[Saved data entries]
"""

(* ===== verification/CwdSpec.v ===== *)
(** * The path of a directory leads back to it

    [getAbsolutePath] (Sysfile.c), which getcwd, linkat and exec use, climbs from an entry
    to the root and fills a buffer from its end; [ename] (Fat.c) descends along a path. *)

From S2P Require Import Prelude CType Mem Strings Config Queue Page Bio Fat FatFile PathSpec Sysfile.

Definition abs_path (ns : list (list Z)) : list Z := concat (map (cons SLASH) ns).

(** A name that can stand between two slashes. *)
Definition plain_name (n : list Z) : Prop :=
  n <> [] /\ SLASH ∉ n /\ (length n <= FAT32_MAX_FILENAME)%nat.

(** Within one volume, the names [ns] lead from its root [root], which has no parent also
    when the volume is mounted, to [e], through directories on which nothing is mounted;
    each entry on the way has the directory it is found in as its parent. *)
Inductive path_to (s : FatS) (kids : Z -> list Z) (root : Z) : Z -> list (list Z) -> Prop :=
  | pt_root : parent (getde s root) = 0 -> path_to s kids root root []
  | pt_child p e ns : path_to s kids root p ns -> p <> 0 -> e <> 0 -> parent (getde s e) = p ->
      is_directory s p = true -> is_link s p = false -> de_head (getde s p) = 0 ->
      plain_name (filename (getde s e)) -> entry_named s kids p (filename (getde s e)) = e ->
      path_to s kids root e (ns ++ [filename (getde s e)]).

(** ** Splitting what was joined *)

Lemma split_slash_word n p : SLASH ∉ n -> split_slash (n ++ SLASH :: p) = n :: split_slash p.
Proof.
  induction n as [|c n IH]; intros Hn; [done|].
  apply not_elem_of_cons in Hn as [Hc Hn]. simpl. rewrite (proj2 (Z.eqb_neq _ _)) by done. by rewrite IH.
Qed.
Lemma split_slash_last n : SLASH ∉ n -> split_slash n = [n].
Proof.
  induction n as [|c n IH]; intros Hn; [done|].
  apply not_elem_of_cons in Hn as [Hc Hn]. simpl. rewrite (proj2 (Z.eqb_neq _ _)) by done. by rewrite IH.
Qed.

Lemma components_abs ns : Forall plain_name ns -> components (abs_path ns) = ns.
Proof.
  intros H. assert (E : forall n ns, Forall plain_name (n :: ns) -> split_slash (n ++ abs_path ns) = n :: ns).
  { clear. intros n ns. revert n. induction ns as [|m ns IH]; intros n Hn; apply Forall_cons in Hn as [(_ & Hs & _) Hn].
    - unfold abs_path. simpl. rewrite app_nil_r. by apply split_slash_last.
    - change (abs_path (m :: ns)) with (SLASH :: m ++ abs_path ns). rewrite split_slash_word by done. by rewrite IH. }
  destruct ns as [|n ns]; [done|]. change (abs_path (n :: ns)) with (SLASH :: n ++ abs_path ns).
  rewrite components_slash. unfold components. rewrite E by done.
  rewrite (filter_all (fun w => w <> [])).
  - clear E. induction H as [|m ms (_ & _ & Hl) _ IH]; [done|]. cbn [map]. by rewrite IH, take_ge.
  - intros w Hw. rewrite Forall_forall in H. by apply H.
Qed.

Section paths.
Context (s : FatS) (kids : Z -> list Z) (root : Z).

Lemma path_to_names e ns : path_to s kids root e ns -> Forall plain_name ns.
Proof. induction 1; [constructor|]. apply Forall_app. split; [done|]. by apply Forall_singleton. Qed.

Lemma walk_app ns ns' : forall e p, walk s kids e ns = Some p -> p <> 0 -> walk s kids e (ns ++ ns') = walk s kids p ns'.
Proof.
  induction ns as [|n ns IH]; intros e p Hw Hp; [by injection Hw as <-|]. cbn [walk app] in Hw |- *.
  destruct (is_link s e); [done|]. destruct (negb (is_directory s e)); [by injection Hw as <-|].
  destruct (_ =? 0); [by injection Hw as <-|]. by apply IH.
Qed.

Lemma path_to_walk e ns : path_to s kids root e ns -> walk s kids root ns = Some e.
Proof.
  induction 1 as [|p e ns _ IH Hp He _ Hd Hl Hh _ Hn]; [done|]. rewrite (walk_app _ _ _ _ IH Hp).
  cbn [walk]. rewrite Hl, Hd. cbn [negb]. unfold mounted. rewrite Hh. simpl. rewrite Hn.
  by rewrite (proj2 (Z.eqb_neq _ _)).
Qed.

Lemma path_to_start e ns : path_to s kids root e ns -> ns <> [] ->
  is_directory s root = true /\ is_link s root = false /\ de_head (getde s root) = 0.
Proof.
  induction 1 as [|p e ns Hp IH _ _ _ Hd Hl Hh _ _]; [done|]. intros _.
  destruct ns; [|by apply IH]. inversion Hp as [E|? ? ms _ _ _ _ _ _ _ _ _ Ems]; [by subst p|by destruct ms].
Qed.

(** Through the directory [m] on which the volume is mounted, [ns] leads on from the root
    of the volume. *)
Lemma walk_mounted m e ns : path_to s kids root e ns -> ns <> [] ->
  is_directory s m = true -> is_link s m = false -> mounted s m = root -> walk s kids m ns = Some e.
Proof.
  intros Hp Hne Hd Hl Hm. destruct (path_to_start e ns Hp Hne) as (Hrd & Hrl & Hrh).
  rewrite <- (path_to_walk e ns Hp). destruct ns as [|n ns]; [done|]. cbn [walk].
  rewrite Hd, Hl, Hm, Hrd, Hrl. by rewrite (eq_refl : mounted s root = if de_head (getde s root) =? 0 then root else _), Hrh.
Qed.
End paths.

(** ** Climbing *)

Section climbing.
Context {S : Type} `{!Part S FatS} `{!Part S MM} `{!FsEnv S}.

Lemma abs_path_snoc ns n : abs_path (ns ++ [n]) = abs_path ns ++ SLASH :: n.
Proof. unfold abs_path. rewrite map_app, concat_app. simpl. by rewrite app_nil_r. Qed.

Lemma climb (st : S) kids root maxLen e ns :
  let m := Z.min FAT32_MAX_PATH maxLen in
  path_to (part st) kids root e ns -> forall fuel acc, (acc = [] \/ Z.of_nat (length acc) < m) ->
  260 - Z.of_nat (length acc) < Z.of_nat fuel ->
  loop fuel (abspath_step maxLen) (e, 259 - Z.of_nat (length acc), acc) st =
  Ret (if bool_decide (ns = [] \/ Z.of_nat (length (abs_path ns ++ acc)) < m) then Some (abs_path ns ++ acc) else None) st.
Proof.
  intros m. induction 1 as [Hroot|p e ns _ IH Hp He Hpar Hd Hl Hh (Hn & _ & Hlen) Hnm]; intros fuel acc Hacc Hf.
  - destruct fuel as [|fuel]; [destruct Hacc as [-> | Hacc]; simpl in *; unfold m, FAT32_MAX_PATH in *; lia|].
    cbn [loop]. unfold abspath_step. rewrite de_bind, Hroot. rewrite bool_decide_true by by left. done.
  - destruct fuel as [|fuel]; [destruct Hacc as [-> | Hacc]; simpl in *; unfold m, FAT32_MAX_PATH in *; lia|].
    cbn [loop]. unfold abspath_step at 1. rewrite de_bind, Hpar, (proj2 (Z.eqb_neq p 0)) by done.
    set (n := filename (getde (part st) e)) in *. rewrite abs_path_snoc, <- app_assoc.
    assert (Hln : (1 <= length n)%nat) by (destruct n; [done|unfold FAT32_MAX_FILENAME; simpl; lia]).
    assert (Eacc : Z.of_nat (length (SLASH :: n ++ acc)) = Z.of_nat (length n) + Z.of_nat (length acc) + 1)
      by (rewrite length_cons, length_app; lia).
    destruct (_ || _) eqn:Eg.
    + rewrite bool_decide_false; [done|]. intros [E|E]; [by destruct ns|].
      rewrite length_app in E. change ((SLASH :: n) ++ acc) with (SLASH :: n ++ acc) in E.
      apply orb_true_iff in Eg. rewrite !Z.leb_le in Eg. unfold m, FAT32_MAX_PATH in *. lia.
    + apply orb_false_iff in Eg. rewrite !Z.leb_gt in Eg. simpl.
      change (47 :: n ++ acc) with (SLASH :: n ++ acc).
      replace (259 - Z.of_nat (length acc) - Z.of_nat (length n) - 1) with (259 - Z.of_nat (length (SLASH :: n ++ acc))) by lia.
      assert (Hm : Z.of_nat (length (SLASH :: n ++ acc)) < m) by (unfold m, FAT32_MAX_PATH in *; lia).
      rewrite IH by (by right || lia). f_equal.
      destruct (decide (ns = [])) as [-> |Hns].
      * rewrite !bool_decide_true; [done|by right|by left].
      * destruct (decide (Z.of_nat (length (abs_path ns ++ SLASH :: n ++ acc)) < m)) as [Hlt|Hlt].
        -- rewrite !bool_decide_true by by right. done.
        -- rewrite !bool_decide_false; [done|by intros [E|E]; [destruct ns|]..].
Qed.

Lemma getAbsolutePath_root (st : S) e isUser buf_ maxLen : parent (getde (part st) e) = 0 ->
  getAbsolutePath e isUser buf_ maxLen st = either_copyout isUser buf_ [SLASH; 0] st.
Proof. intros Hr. unfold getAbsolutePath. by rewrite de_bind, Hr. Qed.

Lemma getAbsolutePath_below (st : S) kids root e ns isUser buf_ maxLen :
  path_to (part st) kids root e ns -> ns <> [] ->
  getAbsolutePath e isUser buf_ maxLen st =
    if bool_decide (Z.of_nat (length (abs_path ns)) < Z.min FAT32_MAX_PATH maxLen)
    then either_copyout isUser buf_ (abs_path ns ++ [0]) st else Ret (-1) st.
Proof.
  intros Hp E.
  pose proof (climb st kids _ maxLen e ns Hp (Z.to_nat (FAT32_MAX_PATH + 1)) [] (or_introl eq_refl) ltac:(unfold FAT32_MAX_PATH; simpl; lia)) as Hc.
  change (259 - Z.of_nat (length [])) with (FAT32_MAX_PATH - 1) in Hc. rewrite app_nil_r in Hc.
  assert (Hpar : parent (getde (part st) e) <> 0) by (destruct Hp; [done|congruence]).
  unfold getAbsolutePath. rewrite de_bind, (proj2 (Z.eqb_neq _ _)) by done. rewrite (bind_Ret _ _ _ _ _ Hc).
  destruct (decide (Z.of_nat (length (abs_path ns)) < Z.min FAT32_MAX_PATH maxLen)).
  - by rewrite !bool_decide_true by tauto.
  - by rewrite !bool_decide_false by tauto.
Qed.
End climbing.

(** C14. The path of an entry leads back to it.  The entry [e] lies in a volume with root
    [r], the names [ns] lead from [r] to [e].  For the root of a volume [getAbsolutePath]
    stores "/" and a NUL, whatever the size of the caller's buffer is.  For any other entry it
    stores the names, each after a slash, and a NUL when they fit 260 bytes and the caller's
    buffer, and otherwise stores nothing and returns -1.  When the volume is the root file
    system, looking that path up from anywhere yields the entry.  The names stop at the root of
    the volume: when it is mounted on the directory the names [ms] lead to, the path that
    leads to the entry is that of [ms] followed by [ns]. *)
Theorem getcwd_roundtrip {S} `{!Part S FatS} `{!Part S MM} `{!FsEnv S} fs_read lbuf rootfs fuel kids r e ns isUser buf_ maxLen (st : S) :
  tree_ok (part st) kids -> path_to (part st) kids r e ns -> rootfs <> 0 -> (2 <= fuel)%nat ->
  (ns = [] -> getAbsolutePath e isUser buf_ maxLen st = either_copyout isUser buf_ [SLASH; 0] st) /\
  (ns <> [] -> getAbsolutePath e isUser buf_ maxLen st =
     if bool_decide (Z.of_nat (length (abs_path ns)) < Z.min FAT32_MAX_PATH maxLen)
     then either_copyout isUser buf_ (abs_path ns ++ [0]) st else Ret (-1) st) /\
  (is_link (part st) e = false ->
     (r = root_of rootfs ->
        ename fs_read fuel lbuf rootfs AT_FDCWD (match ns with [] => [SLASH] | _ => abs_path ns end) true st = Ret e st) /\
     (forall m ms, path_to (part st) kids (root_of rootfs) m ms -> is_directory (part st) m = true ->
        is_link (part st) m = false -> mounted (part st) m = r -> ns <> [] ->
        ename fs_read fuel lbuf rootfs AT_FDCWD (abs_path (ms ++ ns)) true st = Ret e st)).
Proof.
  intros Ht Hp Hroot Hf.
  assert (Hlook : forall names, Forall plain_name names -> walk (part st) kids (root_of rootfs) names = Some e ->
    is_link (part st) e = false ->
    ename fs_read fuel lbuf rootfs AT_FDCWD (match names with [] => [SLASH] | _ => abs_path names end) true st = Ret e st).
  { intros names Hn Hw Hl. apply (ename_walks fs_read lbuf rootfs kids (root_of rootfs)); try done.
    - split; [unfold root_of; lia|]. by destruct names.
    - destruct names; [done|]. by rewrite components_abs. }
  split_and!; [by intros ?; apply getAbsolutePath_root; destruct Hp as [|? ? ns']; [|destruct ns']
              |by intros; eapply getAbsolutePath_below|intros Hl; split].
  - intros ->. apply Hlook; [by eapply path_to_names|by apply path_to_walk|done].
  - intros m ms Hm Hd Hlm Hmt Hne.
    replace (abs_path (ms ++ ns)) with (match ms ++ ns with [] => [SLASH] | _ => abs_path (ms ++ ns) end)
      by (destruct ms; [by destruct ns|done]).
    apply Hlook; [apply Forall_app; split; by eapply path_to_names| |done].
    assert (m <> 0) by (destruct Hm; [unfold root_of; lia|done]).
    rewrite (walk_app _ _ _ _ _ _ (path_to_walk _ _ _ _ _ Hm)) by done. by eapply walk_mounted.
Qed.

(** The file /a/b of PathSpec.v. *)
Lemma getcwd_roundtrip_witness :
  getAbsolutePath 2 false 5000 64 tree_ex =
    either_copyout false 5000 ([0x2f; 0x61; 0x2f; 0x62] ++ [0]) tree_ex /\
  ename (Fat.fs_read 1) 2 0 1 AT_FDCWD [0x2f; 0x61; 0x2f; 0x62] true tree_ex = Ret 2 tree_ex /\
  getAbsolutePath 2 false 5000 4 tree_ex = Ret (-1) tree_ex /\
  getAbsolutePath (-1) false 5000 1 tree_ex = either_copyout false 5000 [0x2f; 0] tree_ex.
Proof.
  assert (Hroot : path_to fat_tree kids_ex (root_of 1) (-1) []) by by constructor.
  assert (Hp : path_to fat_tree kids_ex (root_of 1) 2 [[0x61]; [0x62]]).
  { assert (Hn : forall c, c <> SLASH -> plain_name [c])
      by (intros c Hc; split_and!; [done|by intros ?%list_elem_of_singleton|unfold FAT32_MAX_FILENAME; simpl; lia]).
    apply (pt_child fat_tree kids_ex (-1) 1 2 [[0x61]]); try done; [|by apply Hn].
    apply (pt_child fat_tree kids_ex (-1) (-1) 1 []); try done. by apply Hn. }
  pose proof (fun r e ns => @getcwd_roundtrip FatMem FatMem_fat FatMem_mm FatMem_env (Fat.fs_read 1) 0 1 2 kids_ex r e ns
    false 5000) as T.
  destruct (T (root_of 1) 2 _ 64 tree_ex fat_tree_ok Hp ltac:(done) ltac:(lia)) as (_ & H1 & H2).
  destruct (T (root_of 1) 2 _ 4 tree_ex fat_tree_ok Hp ltac:(done) ltac:(lia)) as (_ & H3 & _).
  destruct (T (root_of 1) (-1) _ 1 tree_ex fat_tree_ok Hroot ltac:(done) ltac:(lia)) as (H4 & _).
  split_and!; [by apply H1|by apply H2|by apply H3|by apply H4].
Defined.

"""

Read through the records above and copy the lines that contain "PathSpec".

From S2P Require Import Prelude CType Mem Strings Config Queue Page Bio Fat FatFile PathSpec Sysfile.
(** The file /a/b of PathSpec.v. *)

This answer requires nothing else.